Yayın hayatına 14 Nisan 2004 tarihinde başlayan BirGün gazetesi 21. yaşını kutluyor. Konuyla ilgili olarak gazetede yer alan yazı şöyle:
“Bugün bir yılımızı daha geride bırakıyoruz. Her yıl olduğu gibi bu yılı da baskılarla, davalarla, tehditlerle geçirdik. Yazarlarımız, yöneticilerimiz gözaltına alındı. Para ve hapis cezaları geldi. Haberlerimiz erişime engellendi. Ancak biz pes etmedik. Halkın sesi olmaya devam ettik. Ne korktuk ne geri çekildik. Gerçekleri yazmaya, halkın haberini yapmaya, hakikati savunmaya devam ettik. Nerede bir direniş, mücadele varsa onun sesi olmayı sürdürdük.
Yaptığımız her haberin, adaletsizliğe karşı yükselen bir ses olduğuna inandık. O ses büyüdükçe, her yaştan genç gazetecinin kalemiyle ödüllere, onurlara dönüştü. Aldıkları ödülleri katledilen kadınlara, susturulmak istenen gazetecilere, işinden edilen emekçilere, darbelere, direnen öğrencilere adadılar.
Timur Soykan, yıllardır organize suç, kara para, çocuk istismarı, mafya-devlet ilişkisi gibi en derin karanlıkları ortaya koydu. “Skandal Düğün” haberiyle Çağdaş Gazeteciler Derneği tarafından Yılın Haberi Ödülü’ne layık görüldü. Ama o sabah, ödülünü almaya hazırlanırken polis kapısını çaldı. “Şantaj” ve “tehdit” iddialarıyla gözaltına alındı.

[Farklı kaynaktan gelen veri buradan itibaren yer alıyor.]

(* ===== verification/LocationCache.v ===== *)
(** * The location cache

    [crates/distribution/src/cache.rs]: an LRU cache of actor locations.  Recency
    is a stamp drawn from a 64-bit counter, and the entry with the least stamp is
    evicted; the specification is a list, most recently used first. *)

From S2P Require Import Prelude.
#[local] Open Scope N_scope.

Record CacheEntry := mkCacheEntry {
  ce_node_id : NodeId;
  order : N;
}.

Record LocationCache := mkLocationCache {
  entries_ : gmap ActorAddress CacheEntry;
  capacity : nat;
  counter : N;
}.

Definition new (capacity : nat) : LocationCache := mkLocationCache ∅ (max capacity 1) 0.

Definition get (c : LocationCache) (addr : ActorAddress) : LocationCache * option NodeId :=
  match entries_ c !! addr with
  | Some entry =>
      let counter := counter c +64 1 in
      (mkLocationCache (<[addr := mkCacheEntry (ce_node_id entry) counter]> (entries_ c))
         (capacity c) counter, Some (ce_node_id entry))
  | None => (c, None)
  end.

Definition peek (c : LocationCache) (addr : ActorAddress) : option NodeId :=
  ce_node_id <$> entries_ c !! addr.

Definition len (c : LocationCache) : nat := size (entries_ c).
Definition is_empty (c : LocationCache) : bool := Nat.eqb (len c) 0.

(** [iter().min_by_key(..)]: the first of the least elements. *)
Fixpoint min_by_key {A} (key : A → N) (l : list A) : option A :=
  match l with
  | [] => None
  | x :: l =>
      match min_by_key key l with
      | Some y => Some (if key x <=? key y then x else y)
      | None => Some x
      end
  end.

Definition invalidate (c : LocationCache) (addr : ActorAddress) : LocationCache * bool :=
  (mkLocationCache (delete addr (entries_ c)) (capacity c) (counter c),
   bool_decide (is_Some (entries_ c !! addr))).

Definition invalidate_node (c : LocationCache) (node_id : NodeId) : LocationCache * nat :=
  let before := len c in
  let c := mkLocationCache (filter (λ ae, ce_node_id ae.2 ≠ node_id) (entries_ c))
             (capacity c) (counter c) in
  (c, (before - len c)%nat).

Section cache.
Context {ord : HashOrder ActorAddress CacheEntry}.

Definition evict_lru (m : gmap ActorAddress CacheEntry) : gmap ActorAddress CacheEntry :=
  match min_by_key (λ ae : ActorAddress * CacheEntry, order ae.2) (hash_iter m) with
  | Some (addr, _) => delete addr m
  | None => m
  end.

Definition insert (c : LocationCache) (addr : ActorAddress) (node_id : NodeId)
    : LocationCache :=
  let counter := counter c +64 1 in
  let entries :=
    if (Nat.leb (capacity c) (len c)) && bool_decide (entries_ c !! addr = None)
    then evict_lru (entries_ c) else entries_ c in
  mkLocationCache (<[addr := mkCacheEntry node_id counter]> entries) (capacity c) counter.

Definition entries (c : LocationCache) : list (ActorAddress * NodeId) :=
  (λ ae, (ae.1, ce_node_id ae.2)) <$> hash_iter (entries_ c).

(** A caller's use of the cache, with what it is answered. *)
Inductive CacheOp :=
  | Get (addr : ActorAddress)
  | Peek (addr : ActorAddress)
  | Insert (addr : ActorAddress) (node_id : NodeId)
  | Invalidate (addr : ActorAddress)
  | InvalidateNode (node_id : NodeId)
  | Len.

Inductive Answer :=
  | Found (host : option NodeId)
  | Done
  | Removed (was : bool)
  | Count (n : nat).

Definition apply_op (c : LocationCache) (op : CacheOp) : LocationCache * list Answer :=
  match op with
  | Get a => let '(c, r) := get c a in (c, [Found r])
  | Peek a => (c, [Found (peek c a)])
  | Insert a n => (insert c a n, [Done])
  | Invalidate a => let '(c, r) := invalidate c a in (c, [Removed r])
  | InvalidateNode n => let '(c, k) := invalidate_node c n in (c, [Count k])
  | Len => (c, [Count (len c)])
  end.

(** ** The specification *)

Abbreviation Lru := (list (ActorAddress * NodeId)).

Definition lru_find (l : Lru) (a : ActorAddress) : option NodeId :=
  (λ p, p.2.2) <$> list_find (λ p, p.1 = a) l.

Definition lru_remove (l : Lru) (a : ActorAddress) : Lru := filter (λ p, p.1 ≠ a) l.

Definition lru_op (cap : nat) (l : Lru) (op : CacheOp) : Lru * list Answer :=
  match op with
  | Get a =>
      match lru_find l a with
      | Some n => ((a, n) :: lru_remove l a, [Found (Some n)])
      | None => (l, [Found None])
      end
  | Peek a => (l, [Found (lru_find l a)])
  | Insert a n => ((a, n) :: take (cap - 1) (lru_remove l a), [Done])
  | Invalidate a => (lru_remove l a, [Removed (bool_decide (is_Some (lru_find l a)))])
  | InvalidateNode n =>
      let l' := filter (λ p, p.2 ≠ n) l in (l', [Count (length l - length l')])
  | Len => (l, [Count (length l)])
  end.

(** ** The simulation

    The list with the stamps: decreasing, none above the counter. *)

Abbreviation Stamped := (list (ActorAddress * CacheEntry)).

Definition newer (p q : ActorAddress * CacheEntry) : Prop := order q.2 < order p.2.

Definition forget (p : ActorAddress * CacheEntry) : ActorAddress * NodeId :=
  (p.1, ce_node_id p.2).

Record sim (cap : nat) (c : LocationCache) (s : Stamped) : Prop := {
  sim_entries : entries_ c = list_to_map s;
  sim_nodup : NoDup s.*1;
  sim_sorted : StronglySorted newer s;
  sim_counter : Forall (λ p, order p.2 ≤ counter c) s;
  sim_capacity : capacity c = cap;
  sim_bound : (length s ≤ cap)%nat;
}.

Lemma list_to_map_filter (P : ActorAddress * CacheEntry → Prop) `{!∀ p, Decision (P p)} s :
  NoDup s.*1 →
  filter P (list_to_map s : gmap _ CacheEntry) = list_to_map (filter P s).
Proof.
  intros Hnd. apply map_eq. intros x. apply option_eq. intros e.
  rw map_lookup_filter_Some -!elem_of_list_to_map //; [by apply filter_fmap_nodup|].
  rw list_elem_of_filter. naive_solver.
Qed.

Lemma delete_list_to_map (s : Stamped) a :
  NoDup s.*1 →
  delete a (list_to_map s : gmap _ CacheEntry) = list_to_map (filter (λ p, p.1 ≠ a) s).
Proof.
  intros Hnd. rw -list_to_map_filter //. apply map_eq. intros x. apply option_eq. intros e.
  rw lookup_delete_Some map_lookup_filter_Some /=. naive_solver.
Qed.

Lemma find_forget s a :
  NoDup s.*1 →
  lru_find (forget <$> s) a = ce_node_id <$> (list_to_map s : gmap _ CacheEntry) !! a.
Proof.
  unfold lru_find. induction s as [|[b e] s IH]; intros Hnd; [done|].
  apply NoDup_cons in Hnd as [_ Hnd]. cbn. destruct (decide (b = a)) as [->|Hne].
  - by rw lookup_insert_eq.
  - rw lookup_insert_ne // -IH //. by destruct (list_find _ (forget <$> s)) as [[]|].
Qed.

Lemma size_stamped (s : Stamped) : NoDup s.*1 → size (list_to_map s : gmap _ CacheEntry) = length s.
Proof. apply map_size_list_to_map. Qed.

Lemma sorted_filter (P : ActorAddress * CacheEntry → Prop) `{!∀ p, Decision (P p)} s :
  StronglySorted newer s → StronglySorted newer (filter P s).
Proof.
  induction 1 as [|p s Hs IH Hp]; [constructor|]. rw filter_cons. case_decide; [|done].
  constructor; [done|]. rw !Forall_forall in Hp |- *.
  intros q [_ Hq]%list_elem_of_filter. auto.
Qed.

Lemma fmap_forget_filter (P : ActorAddress * NodeId → Prop) `{!∀ p, Decision (P p)} (s : Stamped) :
  filter P (forget <$> s) = forget <$> filter (λ p, P (forget p)) s.
Proof. induction s as [|p s IH]; [done|]. rw fmap_cons !filter_cons. case_decide; cbn; by rw IH. Qed.

Lemma sim_filter cap c s (P : ActorAddress * CacheEntry → Prop) `{!∀ p, Decision (P p)} :
  sim cap c s →
  sim cap (mkLocationCache (filter P (entries_ c)) (capacity c) (counter c)) (filter P s).
Proof.
  intros [He Hnd Hs Hc Hcap Hb]. split; cbn.
  - by rw He list_to_map_filter.
  - by apply filter_fmap_nodup.
  - by apply sorted_filter.
  - rw !Forall_forall in Hc |- *. intros q [_ Hq]%list_elem_of_filter. auto.
  - done.
  - pose proof (length_filter P s). lia.
Qed.

Lemma delete_filter (m : gmap ActorAddress CacheEntry) a :
  delete a m = filter (λ p, p.1 ≠ a) m.
Proof.
  apply map_eq. intros x. apply option_eq. intros e.
  rw lookup_delete_Some map_lookup_filter_Some /=. naive_solver.
Qed.

(** The entry used last gets a stamp above all others. *)
Lemma sim_push cap c s a n :
  sim cap c s → counter c + 1 < u64_modulus → a ∉ s.*1 → (length s < cap)%nat →
  let e := mkCacheEntry n (counter c +64 1) in
  sim cap (mkLocationCache (<[a := e]> (entries_ c)) (capacity c) (counter c +64 1)) ((a, e) :: s).
Proof.
  intros [He Hnd Hs Hc Hcap Hb] Hlt Ha Hlen. cbn zeta. rw u64_add_small //. split; cbn.
  - by rw He.
  - by apply NoDup_cons.
  - constructor; [done|]. eapply Forall_impl; [exact Hc|]. unfold newer. cbn. lia.
  - constructor; [cbn; lia|]. eapply Forall_impl; [exact Hc|]. cbn. lia.
  - done.
  - lia.
Qed.

Lemma min_by_key_unique {A} (key : A → N) l y :
  y ∈ l → (∀ x, x ∈ l → x = y ∨ key y < key x) → min_by_key key l = Some y.
Proof.
  induction l as [|x l IH]; intros Hy Hmin; [by apply elem_of_nil in Hy|]. cbn.
  destruct (Hmin x (list_elem_of_here _ _)) as [->|Hx].
  - destruct (min_by_key key l) as [z|] eqn:Ez; [|done].
    assert (z ∈ l) as Hz.
    { clear -Ez. revert z Ez. induction l as [|w l IH]; intros z; [done|]. cbn.
      destruct (min_by_key key l); [|intros [= ->]; by left].
      case_match; intros [= <-]; [by left|right; by apply IH]. }
    destruct (N.leb_spec (key y) (key z)); [done|].
    destruct (Hmin z) as [->|?]; [by right|lia|lia].
  - apply elem_of_cons in Hy as [->|Hy]; [lia|].
    rw IH; [done|intros z Hz; apply Hmin; by right|].
    destruct (N.leb_spec (key x) (key y)); [lia|done].
Qed.
(* ===== verification/PassMachine.v ===== *)
(** * A pass as a machine

    What the passes of a worker do to its pool, to the routes and to the actors, as
    atomic steps: an actor is spawned, installed, started, handles a message, crashes,
    is removed.  Every pass is a sequence of such steps ([run_pass_steps]), so what the
    steps preserve every pass preserves. *)

From S2P Require Import Prelude Actor Worker Runtime.
#[local] Open Scope nat_scope.

Section machine.
Context `{U : Universe}.
Context `{AI : !ActorInterface} `{RE : !RuntimeExtension} `{WE : !WorkerExtension}.
Context (new_random : N → ActorAddress).
Context (remote_sink : option (ActorAddress → Payload → bool)).
Context {ord : HashOrder ActorAddress ActorSlot} {ord_types : HashOrder string N}.

(** The pool of the worker, the shared state, the callbacks so far, and the actors
    removed from the pool whose routes are still in place. *)
Record Machine := mkMachine {
  m_pool : gmap ActorAddress ActorSlot;
  m_shared : Shared;
  m_calls : list (ActorAddress * Callback);
  m_dead : list ActorAddress;
}.

(** The routes, and the actors on their way to a pool. *)
Definition same_routes (sh sh' : Shared) : Prop :=
  address_map sh' = address_map sh ∧ spawns sh' = spawns sh ∧ drawn sh' = drawn sh ∧
  config sh' = config sh.

(** The life of the actor is where it was. *)
Definition same_life (s s' : ActorSlot) : Prop :=
  started s' = started s ∧ poisoned s' = poisoned s ∧
  (stopping s = true → stopping s' = true).

Inductive mstep (wid : nat) : Machine → Machine → Prop :=
  | m_quiet p sh sh' l d :
      same_routes sh sh' → mstep wid (mkMachine p sh l d) (mkMachine p sh' l d)
  | m_spawn p sh l d b parent env :
      mstep wid (mkMachine p sh l d)
        (mkMachine p
           (spawn_any wid (set_drawn sh (drawn sh + 1)%N)
              (mkSpawnRequest (new_random (drawn sh)) b parent env)) l d)
  | m_slot p sh l d a s s' :
      p !! a = Some s → same_life s s' →
      mstep wid (mkMachine p sh l d) (mkMachine (<[a := s']> p) sh l d)
  | m_install p sh sh' l d req q env :
      queue_of (spawns sh) wid = req :: q →
      address_map sh' = address_map sh → drawn sh' = drawn sh → config sh' = config sh →
      spawns sh' = <[wid := q]> (spawns sh) →
      mstep wid (mkMachine p sh l d)
        (mkMachine (pool_insert p (mkSpawnRequest (sr_addr req) (sr_actor req) (sr_parent req) env))
           sh' l d)
  | m_start p sh l d a s s' :
      p !! a = Some s → started s = false → poisoned s = false →
      started s' = true → poisoned s' = false →
      mstep wid (mkMachine p sh l d) (mkMachine (<[a := s']> p) sh (l ++ [(a, OnStart)]) d)
  | m_handle p sh l d a s s' m :
      p !! a = Some s → started s = true → poisoned s = false → stopping s = false →
      same_life s s' →
      mstep wid (mkMachine p sh l d) (mkMachine (<[a := s']> p) sh (l ++ [(a, Handled m)]) d)
  | m_crash p sh l d a s s' :
      p !! a = Some s → started s = true → poisoned s = false →
      started s' = true → poisoned s' = true →
      mstep wid (mkMachine p sh l d) (mkMachine (<[a := s']> p) sh (l ++ [(a, Crashed)]) d)
  | m_stop p sh l d a s :
      p !! a = Some s → stopping s = true → poisoned s = false →
      mstep wid (mkMachine p sh l d)
        (mkMachine (delete a p) sh (l ++ [(a, OnStop)]) (d ++ [a]))
  | m_reap p sh l d a s :
      p !! a = Some s → poisoned s = true →
      mstep wid (mkMachine p sh l d) (mkMachine (delete a p) sh l (d ++ [a]))
  | m_unmap p sh l d a :
      mstep wid (mkMachine p sh l (a :: d))
        (mkMachine p (set_address_map sh (delete a (address_map sh))) l d).

Abbreviation msteps wid := (rtc (mstep wid)).

(** ** Callbacks *)

Lemma same_routes_refl sh : same_routes sh sh.
Proof. done. Qed.

Lemma same_routes_trans sh1 sh2 sh3 :
  same_routes sh1 sh2 → same_routes sh2 sh3 → same_routes sh1 sh3.
Proof. intros (?&?&?&?) (?&?&?&?). split_and!; congruence. Qed.

Lemma try_deliver_quiet sh a m : same_routes sh (try_deliver sh a m).1.
Proof. unfold try_deliver. repeat case_match; done. Qed.

Lemma route_nonlocal_quiet sh a m : same_routes sh (route_nonlocal remote_sink sh a m).1.
Proof. unfold route_nonlocal, try_deliver. repeat case_match; done. Qed.

Lemma send_any_quiet wid sh st a m :
  same_routes sh (send_any remote_sink wid sh st a m).1.1.
Proof.
  unfold send_any. pose proof (route_nonlocal_quiet sh a m).
  destruct (route_nonlocal remote_sink sh a m). repeat case_match; done.
Qed.

(** A callback only spawns. *)
Lemma run_prog_steps wid v prog sh st p l d :
  msteps wid (mkMachine p sh l d)
    (mkMachine p (run_prog new_random remote_sink wid v prog sh st).1.1 l d).
Proof.
  revert sh st; induction prog as
    [b|b|to m k IH|to k IH|child ov k IH|k IH|x k IH|k IH|a k IH|r k IH|b f k IH|k IH];
    intros sh st; cbn [run_prog]; [done|done|..].
  - destruct (may_send v m to); [|apply IH]. pose proof (send_any_quiet wid sh st to (PMessage m)).
    destruct (send_any _ _ _ _ _ _) as [[sh' st'] r]. eapply rtc_l; [by apply m_quiet|apply IH].
  - destruct (may_stop v to); [|apply IH]. pose proof (send_any_quiet wid sh st to PStop).
    destruct (send_any _ _ _ _ _ _) as [[sh' st'] r]. eapply rtc_l; [by apply m_quiet|apply IH].
  - destruct (may_spawn v); [|apply IH]. eapply rtc_l; [apply m_spawn|apply IH].
  - apply IH.
  - apply IH.
  - apply IH.
  - apply IH.
  - apply IH.
  - destruct (extension sh); [|done]. eapply rtc_l; [|apply IH]. by apply m_quiet.
  - apply IH.
Qed.

(** ** A turn *)

Lemma m_quiet' wid p sh sh' l d : same_routes sh sh' →
  msteps wid (mkMachine p sh l d) (mkMachine p sh' l d).
Proof. intros. by apply rtc_once, m_quiet. Qed.

Lemma same_life_refl s : same_life s s.
Proof. done. Qed.

Lemma same_life_trans s1 s2 s3 : same_life s1 s2 → same_life s2 s3 → same_life s1 s3.
Proof. intros (?&?&?) (?&?&?). split_and!; [congruence..|auto]. Qed.

Lemma stop_slot_life s x : same_life s (stop_slot s x).
Proof. by destruct x. Qed.

Lemma deliver_slot_life s m : same_life s (deliver_slot s m).
Proof. unfold deliver_slot. by destruct (suspended s), m. Qed.

Lemma count_message_life s name : same_life s (count_message s name).
Proof. unfold count_message. by destruct (_ || _). Qed.

Lemma settle_life addr st s : same_life s (settle addr st s).1.2.
Proof.
  unfold settle. destruct (take_stop_with st addr) as [st' x]. destruct (_ || _); cbn.
  - apply stop_slot_life.
  - by destruct (bool_decide _).
Qed.

Lemma settle_running addr st s :
  (settle addr st s).2 = Running → (settle addr st s).1.2 = s.
Proof.
  unfold settle. destruct (take_stop_with st addr) as [st' x]. destruct (_ || _); [done|].
  by destruct (bool_decide _).
Qed.

Lemma m_slot' wid p sh l d a s s' :
  p !! a = Some s → same_life s s' →
  msteps wid (mkMachine p sh l d) (mkMachine (<[a := s']> p) sh l d).
Proof. intros. by eapply rtc_once, m_slot. Qed.

(** A turn as steps: the slot of the actor changes in the pool as its callbacks run. *)
Definition turn_steps (wid : nat) (addr : ActorAddress) (t t' : Turn) : Prop :=
  ∃ new, t_calls t' = t_calls t ++ new ∧
    ∀ p l d, p !! addr = Some (t_slot t) →
      msteps wid (mkMachine p (t_shared t) l d)
        (mkMachine (<[addr := t_slot t']> p) (t_shared t') (l ++ (pair addr <$> new)) d).

Lemma turn_steps_trans wid addr t1 t2 t3 :
  turn_steps wid addr t1 t2 → turn_steps wid addr t2 t3 → turn_steps wid addr t1 t3.
Proof.
  intros (n1 & E1 & S1) (n2 & E2 & S2). exists (n1 ++ n2). split.
  - by rw E2 E1 assoc.
  - intros p l d Hp. etransitivity; [by apply S1|]. rw fmap_app assoc.
    rw -(insert_insert_eq p addr (t_slot t3) (t_slot t2)). apply S2. apply lookup_insert_eq.
Qed.

(** Nothing happens but to the slot, in ways that do not concern its life. *)
Lemma turn_steps_slot wid addr t t' :
  t_calls t' = t_calls t → same_routes (t_shared t) (t_shared t') →
  same_life (t_slot t) (t_slot t') → turn_steps wid addr t t'.
Proof.
  intros Ec Es El. exists []. split; [by rw app_nil_r|]. intros p l d Hp. cbn. rw app_nil_r.
  etransitivity; [by apply m_quiet'|]. by eapply m_slot'.
Qed.

Lemma settle_turn_steps wid addr t : turn_steps wid addr t (settle_turn addr t).1.
Proof.
  unfold settle_turn. pose proof (settle_life addr (t_staging t) (t_slot t)).
  destruct (settle _ _ _) as [[st s] v]. by apply turn_steps_slot.
Qed.

(** An actor that can handle messages. *)
Definition running (s : ActorSlot) : Prop :=
  started s = true ∧ poisoned s = false ∧ stopping s = false.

Soykan, yaşadığı durum ve 21. yılımız için şu sözleri söyledi: “BirGün olarak, araştırmacı gazetecilikte önemli ödüller aldık. Bunlardan biri de Sedat Simavi Gazetecilik Ödülü’ydü. Bu ödüle, yargıdaki rüşvet çarkını ortaya koyduğumuz bir haberimizle layık görüldük. Ancak ödülün verildiği sırada ironik bir gerçek vardı: Haber ortada yoktu. Çünkü o haber, yargı kararlarıyla, akıl almaz gerekçelerle erişime engellenmişti. Ödülümüz vardı ama haberimiz internetten silinmişti.
İkinci olay da çarpıcıydı: Çağdaş Gazeteciler Derneği, yayımlanan “Skandal Düğün” haberimiz nedeniyle bizi ödüle layık gördü. Ödülümü almak üzere Ankara’ya gitmem gerekirken gözaltına alındım. Üstelik hakkımdaki suçlamalar tamamen dayanaksızdı. Ödülümü benim adıma meslektaşım aldı.
Bu iki olay, Türkiye’de basın ve ifade özgürlüğünün geldiği noktayı ortaya koyuyor. Biz ise tüm baskılara rağmen geri adım atmıyoruz. Çünkü biliyoruz: Hakikat sansüre sığmaz. Gazetecilik suç değildir.”